■ ACTIVITY
The required answer is each line in the entries below where "default" occurs.

■ INPUT DATA
(* ===== verification/LineCounter.v ===== *)
(** * Counting source lines: [hypermemloganalyze/common/linecounter.c]

    A hash table of the lines seen so far counts how many different lines are
    added; it implements the set of pairs of path and line number. *)

From Stdlib Require Import ZArith Lia Ascii String.
From stdpp Require Import base list numbers strings gmap.
From S2P Require Import Prelude Decimal Helper Module.

Definition LINECOUNTER_HASHTABLE_SIZE : Z := 65536.

(** The lists of the hash table, by index. *)
Record linecounter_state := { lc_count : Z; lc_hashtable : Z → list (string * Z) }.

Definition linecounter_init : linecounter_state := {| lc_count := 0; lc_hashtable := λ _, [] |}.

Fixpoint has_line (path : string) (line : Z) (l : list (string * Z)) : bool :=
  match l with
  | [] => false
  | e :: l' => if (strcmp e.1 path =? 0) && (e.2 =? line) then true else has_line path line l'
  end.

Definition linecounter_add (s : linecounter_state) (lp : linepath) : res linecounter_state :=
  match lp_path lp with
  | None => Ret s
  | Some path =>
      let i := lp_hash lp `mod` LINECOUNTER_HASHTABLE_SIZE in
      let l := lc_hashtable s i in
      if has_line path (lp_line lp) l then Ret s
      else
        let! n := chk32 (lc_count s + 1) in
        Ret {| lc_count := n;
               lc_hashtable := λ j, if j =? i then l ++ [(path, lp_line lp)] else lc_hashtable s j |}
  end.

(** [functions_get_coverage_lines] of [coverage.c] *)
Definition functions_get_coverage_lines (s : linecounter_state) (ls : list linepath) : res linecounter_state :=
  res_foldl linecounter_add s ls.

(** ** The set of lines *)

(** Lines of loaded modules: the hash depends on path and line only. *)
Definition line_ok (lp : linepath) : bool :=
  match lp_path lp with
  | Some p => plain p && (lp_hash lp =? u64 (hashstr p + lp_line lp))
  | None => false
  end.

Definition line_key (lp : linepath) : string * Z := (default "" (lp_path lp), lp_line lp).
Definition lines_set (ls : list linepath) : gset (string * Z) := list_to_set (line_key <$> ls).

Definition slot (k : string * Z) : Z := u64 (hashstr k.1 + k.2) `mod` LINECOUNTER_HASHTABLE_SIZE.

(** The table holds exactly the keys of [X], each in its slot, and counts them. *)
Record counts (s : linecounter_state) (X : gset (string * Z)) : Prop := {
  ct_elem : ∀ i k, k ∈ lc_hashtable s i ↔ k ∈ X ∧ slot k = i;
  ct_plain : ∀ k, k ∈ X → plain k.1 = true;
  ct_count : lc_count s = Z.of_nat (size X);
}.

Lemma counts_init : counts linecounter_init ∅.
Proof.
  split; [|set_solver|by rewrite size_empty]. intros i k. simpl. rewrite elem_of_nil, elem_of_empty. tauto.
Qed.

Lemma has_line_spec path line l :
  plain path = true → Forall (λ e, plain e.1 = true) l → has_line path line l = bool_decide ((path, line) ∈ l).
Proof.
  intros Hp Hl. induction Hl as [|[p n] l He Hl IH]; simpl; [done|].
  rewrite strcmp_eqb, IH by done. apply eq_true_iff_eq. rewrite bool_decide_eq_true, elem_of_cons.
  case_match eqn:Hm.
  - apply andb_true_iff in Hm as [?%bool_decide_eq_true ?%Z.eqb_eq]. simpl in *. naive_solver.
  - rewrite bool_decide_eq_true. split; [auto|]. intros [[= -> ->]|]; [|done].
    rewrite bool_decide_true, Z.eqb_refl in Hm by done. done.
Qed.

Lemma linecounter_add_counts s X lp :
  counts s X → line_ok lp = true → Z.of_nat (size X) < 2^31 - 1 →
  ∃ s', linecounter_add s lp = Ret s' ∧ counts s' ({[line_key lp]} ∪ X).
Proof.
  intros [Helem Hplain Hcount] Hok Hmax. unfold line_ok in Hok. unfold linecounter_add, line_key.
  destruct (lp_path lp) as [p|]; [|done]. simpl default. apply andb_true_iff in Hok as [Hp Hh]. apply Z.eqb_eq in Hh.
  assert (Hslot : lp_hash lp `mod` LINECOUNTER_HASHTABLE_SIZE = slot (p, lp_line lp)) by (by rewrite Hh).
  rewrite Hslot, has_line_spec; [|done|].
  2:{ apply Forall_forall. intros k [Hk _]%Helem. by apply Hplain. }
  case_bool_decide as Hin.
  - apply Helem in Hin as [Hin _]. exists s. split; [done|].
    replace ({[(p, lp_line lp)]} ∪ X) with X by set_solver. done.
  - assert (Hnew : (p, lp_line lp) ∉ X) by (intros ?; apply Hin, Helem; done).
    rewrite chk32_ok by lia. cbn [res_bind]. eexists. split; [done|]. split; simpl.
    + intros i k. destruct (Z.eqb_spec i (slot (p, lp_line lp))) as [->|Hi].
      * rewrite elem_of_app, list_elem_of_singleton, Helem. set_solver.
      * rewrite Helem. set_solver.
    + intros k [->%elem_of_singleton|Hk]%elem_of_union; [done|auto].
    + rewrite size_union, size_singleton by set_solver. lia.
Qed.

Lemma get_lines_counts s X ls :
  counts s X → forallb line_ok ls = true → Z.of_nat (size X) + Z.of_nat (length ls) < 2^31 →
  ∃ s', functions_get_coverage_lines s ls = Ret s' ∧ counts s' (X ∪ lines_set ls).
Proof.
  revert s X. unfold functions_get_coverage_lines, lines_set.
  induction ls as [|lp ls IH]; intros s X Hs Hok Hmax; simpl.
  { exists s. split; [done|]. by rewrite union_empty_r_L. }
  simpl in Hok, Hmax. apply andb_true_iff in Hok as [Hlp Hok].
  destruct (linecounter_add_counts s X lp Hs Hlp ltac:(lia)) as (s1 & -> & Hs1). cbn [res_bind].
  destruct (IH s1 ({[line_key lp]} ∪ X) Hs1 Hok) as (s' & Hs' & Hc).
  { rewrite size_union_alt, size_singleton. pose proof (subseteq_size (X ∖ {[line_key lp]}) X ltac:(set_solver)). lia. }
  exists s'. split; [done|]. by rewrite (assoc_L (∪)), (comm_L (∪) X).
Qed.

(** The line counter counts different lines: however often and in whatever
    order lines are added, hash collisions included, the count is the number of
    different pairs of path and line number. *)
Theorem linecounter_counts_lines ls :
  forallb line_ok ls = true → Z.of_nat (length ls) < 2^31 →
  ∃ s, functions_get_coverage_lines linecounter_init ls = Ret s ∧ lc_count s = Z.of_nat (size (lines_set ls)).
Proof.
  intros Hok Hmax. destruct (get_lines_counts linecounter_init ∅ ls counts_init Hok) as (s & Hs & Hc).
  { rewrite size_empty. lia. }
  exists s. split; [done|]. rewrite (ct_count _ _ Hc). by rewrite union_empty_l_L.
Qed.

Lemma linecounter_counts_lines_witness :
  ∃ s, functions_get_coverage_lines linecounter_init
    [{| lp_path := Some "a.c"; lp_pathFixed := None; lp_line := 1; lp_hash := u64 (hashstr "a.c" + 1) |};
     {| lp_path := Some "a.c"; lp_pathFixed := None; lp_line := 2; lp_hash := u64 (hashstr "a.c" + 2) |};
     {| lp_path := Some "a.c"; lp_pathFixed := None; lp_line := 1; lp_hash := u64 (hashstr "a.c" + 1) |}] = Ret s ∧
    lc_count s = 2.
Proof.
  refine (linecounter_counts_lines
    [{| lp_path := Some "a.c"; lp_pathFixed := None; lp_line := 1; lp_hash := u64 (hashstr "a.c" + 1) |};
     {| lp_path := Some "a.c"; lp_pathFixed := None; lp_line := 2; lp_hash := u64 (hashstr "a.c" + 2) |};
     {| lp_path := Some "a.c"; lp_pathFixed := None; lp_line := 1; lp_hash := u64 (hashstr "a.c" + 1) |}] _ _);
    [reflexivity | simpl; lia].
Defined.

■ TASK RESPONSE
Definition line_key (lp : linepath) : string * Z := (default "" (lp_path lp), lp_line lp).
  destruct (lp_path lp) as [p|]; [|done]. simpl default. apply andb_true_iff in Hok as [Hp Hh]. apply Z.eqb_eq in Hh.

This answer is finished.